Most politicians would have called it quit after suffering double shellacking at party primaries like Prof Abdulraheem got at the SDP party primaries. However, he stands a better chance against Abdulrazak in an open contest at the polls.
Also, from Kwara Central, the calculation is that only a popular Ilorin son can wrestle power from the incumbent who is also an Ilorin man. As a don at the Bayero University, Kano, BUK, he made goodwill for himself after helping many Ilorin sons obtain admission and employment. He continued in the same fashion as Vice-Chancellor, University of Ilorin. But the professor will be 75 this October, a factor that may work against his aspiration at a time when there is clamour for younger and more vibrant candidates for elections across the country.
In Alhaji Waziri Yakubu Gobir, WYG, youth mobilization fuses effortlessly with the power of philanthropy. Many may not see the latent potential in the combination ahead of the decisive governorship election in 2023. Here is an instance. Not many political bookmakers tipped Saliu Mustapha, Turaki of Ilorin, ahead of Ibrahim Yahaya Oloriegbe, at the last APC’s Senatorial primaries. Oloriegbe had incumbency in his favour and is also a friend to the governor. But Mustapha got the ticket on the strength of his many years of philanthropy. Not a few people see that feat being repeated with WYG, the standard-bearer of YPP.
Indeed, if the choice of who becomes the Kwara State governor in 2023 rests on making a clean break away from the tendencies that pervade either the PDP or APC and the need for a candidate with proven executive capacity in business and who is in sync with the pulse of the ordinary man on the street, WYG might just be the man. Even more, Gobir hails from Kwara Central Senatorial District like Abdulrazak, Lawal, and Prof Abdulraheem. He also comes well equipped.
Harvard trained, he had a stint with Pfizer and Hoechst in Nigeria, before starting his marketing and distribution company- Smart Mark Limited, with which he opened up the Nigerian market for a number of multinationals including Swatch, Sara Lee, among others. The company currently employs over 500 people.

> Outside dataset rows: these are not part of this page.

Fixpoint asciiEqualFold (s t : string) : bool :=
  match s, t with
  | EmptyString, EmptyString => true
  | String a s', String b t' =>
      Ascii.eqb (asciiLower a) (asciiLower b) && asciiEqualFold s' t'
  | _, _ => false
  end.

Fixpoint trimLeft (s : string) : string :=
  match s with
  | String a s' => if Ascii.is_space a then trimLeft s' else s
  | EmptyString => EmptyString
  end.

Definition asciiTrimSpace (s : string) : string :=
  String.rev (trimLeft (String.rev (trimLeft s))).

Definition exampleDate : string := "Thu, 01 Jan 2026 00:00:00 GMT".
Definition exampleDateNano : Z := 1767225600 * 1000000000.

Definition exampleLib : GoLib := {|
  EqualFold := asciiEqualFold;
  TrimSpace := asciiTrimSpace;
  time_Parse_RFC1123 := fun s => if String.eqb s exampleDate then Some exampleDateNano else None;
  http_NewRequest_ok := fun _ _ => true;
  CanonicalMIMEHeaderKey := fun s => s
|}.

(** ** Values for the examples *)

(** [const NumPendingRequests int = 10000] of [redirector.go]. *)
Definition NumPendingRequests : nat := Z.to_nat 10000.

(** The manager as [main] sets it up, with a staging server: the empty key
    is in the cache, the heap is empty, the channel has room for 10000. *)
Definition exampleMgr : RequestManager := {|
  UrlProduction := URL.mk "http" "router" "/" "";
  UrlStaging := URL.mk "http" "staging:8080" "/" "";
  pingManager := Manger.mk "" false;
  testOptions := {| MorfUri := false; MorfHeader := false; MorfUriBase := DefaultMorfUriBase |};
  cacheId := 0;
  forwardPrefix := "";
  CacheData := {[ "" := StagKeys.zero ]};
  tokensExpirationList := [];
  PendingRequests := mkChan [] NumPendingRequests
|}.

Definition exampleCookie (name value : string) : Cookie.t :=
  Cookie.mk name value 0 0.

(** [GET /api/x/y?page=2] with the cookies [sessionKey=PROD1; theme=dark]. *)
Definition exampleReq : Request.t := {|
  Request.Method := "GET";
  Request.URL := OwnUrl (URL.mk "" "" "/api/x/y" "page=2");
  Request.Host := "router";
  Request.Header := [("Cookie", ["sessionKey=PROD1; theme=dark"]); ("Accept", ["*/*"])];
  Request.Cookies := [exampleCookie "sessionKey" "PROD1"; exampleCookie "theme" "dark"];
  Request.Body := None
|}.

Definition examplePending : PendingRequest.t :=
  PendingRequest.mk exampleReq None "PROD1" "" 0.

(** A staging response [200] that sets [sessionKey=STG1] until the example
    date. *)
Definition exampleResp : Response.t :=
  Response.mk 200 [Cookie.mk "sessionKey" "STG1" exampleDateNano 0].

(** A staging response [200] that clears the session:
    [sessionKey=; Max-Age=0] with an [Expires] in the past. *)
Definition logoutResp : Response.t :=
  Response.mk 200 [Cookie.mk "sessionKey" "" 1000000 0].

(** The manager with a cache that knows [PROD1]. *)
Definition exampleMgrKnown : RequestManager :=
  set_CacheData (<["PROD1" := StagKeys.mk "STG1" "" "CT1" 5]> (CacheData exampleMgr))
    exampleMgr.

(** The manager with an entry for [PROD1] that has no staging session key. *)
Definition exampleMgrNoSession : RequestManager :=
  set_CacheData (<["PROD1" := StagKeys.mk "" "" "CT1" 5]> (CacheData exampleMgr))
    exampleMgr.

(** The manager with a heap whose root is the token [OLD], expired at 10. *)
Definition exampleMgrRoot : RequestManager :=
  set_tokensExpirationList [mkTokenExpiration 10 "OLD" 0] exampleMgr.

(** The manager with one request in the queue. *)
Definition exampleMgrQueued : RequestManager :=
  set_PendingRequests (mkChan [examplePending] NumPendingRequests) exampleMgr.

(** The header of a production response that sets [sessionKey=PROD2] until
    the example date, and the pending request that [forwardHandler] makes
    of it. *)
Definition exampleRespHdr : Header :=
  [("Set-Cookie", ["sessionKey=PROD2; Expires=" +:+ exampleDate])].
Definition examplePendingLogin : PendingRequest.t :=
  PendingRequest.mk exampleReq None "PROD1" "PROD2" (UnixMs exampleDateNano).

(** A clock reading one day before the example date. *)
Definition exampleNow : Z := (1767225600 - 86400) * 1000000000.

(** ** The branches of the cookie loops *)

Section CookieKinds.
Context `{GoLib}.

(** The branch that a cookie takes in the [if ... else if ...] chain of the
    cookie loops of [cacheResponse] and [buildForwardRequest]: the first of
    the three names that its name folds to. *)
Definition isCsrfCookie (cc : Cookie.t) : bool :=
  EqualFold (Cookie.Name cc) "csrfToken".
Definition isSessionCookie (cc : Cookie.t) : bool :=
  negb (isCsrfCookie cc) && EqualFold (Cookie.Name cc) "sessionKey".
Definition isTtlCookie (cc : Cookie.t) : bool :=
  negb (isCsrfCookie cc) && negb (EqualFold (Cookie.Name cc) "sessionKey") &&
  EqualFold (Cookie.Name cc) "sessionTtl".

End CookieKinds.

(** The test of [getRespSessionKey] on a [Set-Cookie] line. *)
Definition setsSessionKey `{GoLib} (cookie : string) : bool :=
  (11 <=? len cookie) && EqualFold (substring 0 11 cookie) "sessionKey=".
(** An image of three axes whose channels are neither 3 nor 4 in number
    raises ValueError where the mean is subtracted. *)
Theorem normalize_wrong_channels
  (data_mean a : ndarray) (h w c : nat) :
  has_shape h w c (data a) = true ->
  (1 <= h)%nat -> (1 <= w)%nat ->
  c <> 3%nat -> c <> 4%nat ->
  has_shape 256 256 3 (data data_mean) = true ->
  normalize data_mean (Im3 a) = Raise ValueError.
Proof.
  intros Hs Hh Hw H3 H4 Hm.
  assert (Ha : three_channels (Im3 a) = a).
  { unfold three_channels.
    rewrite (shape3_of_has_shape h w c _ Hs Hh Hw). simpl snd.
    destruct (Nat.eqb_spec c 4); [contradiction|reflexivity]. }
  destruct (resized_spec a h w c Hs Hh Hw)
    as (rows & cols & out & _ & Hr & Hc & Hre & Hso & _).
  unfold normalize. rewrite Ha, Hre. simpl bind.
  set (im' := {| dtype := float64; data := map3 (fun v => v * 255) out |}).
  assert (Hs' : has_shape (Z.to_nat rows) (Z.to_nat cols) c (data im') = true)
    by (apply has_shape_map3, Hso).
  destruct (flip_and_center_shape im' c rows cols Hs' Hr Hc) as [Hf _].
  unfold isub.
  rewrite (shape3_of_has_shape 256 256 c _ Hf) by lia.
  rewrite (broadcast_to_other_channels 255 255 256 256 c _ Hm H3).
  reflexivity.
Qed.

End NormalizeEdges.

A battle strategist may be forgiven if he predicts an outright win for the incumbent in Kwara, given that all his opponents are spread thin, each emerging as candidates in different political parties and not pooling resources to fight him in the forthcoming electoral contest. But indeed, the different battle formation ahead puts APC in a tight spot and gives Yaman Abdullahi a strong advantage.
Lawal of SDP, Gobir of YPP, Abdulraheem, with, or without a party are strong political forces in Kwara politics. Like Abdullahi of PDP, they were once together in APC and part of the ‘Otoge’ movement.
Pundits believe that the first three opponents did not emerge as party candidates by accident. The belief is that they are in separate parties for a reason. All three are from Ilorin, Kwara Central, the largest voting bloc in the state, just as the incumbent.
The plot, many believe, is that with Abdullahi, a colossus from Kwara North which by right of power rotation should be in power and not Ilorin, PDP might get a block vote from his constituency, scoop 25 percent votes in Kwara Central, and consolidate in the South where he picked his deputy.
However plausible this permutation might be, unseating Governor Abdulrazak may not be a walk in the park. There is a general consensus that Kwarans may not be in a hurry to return to PDP.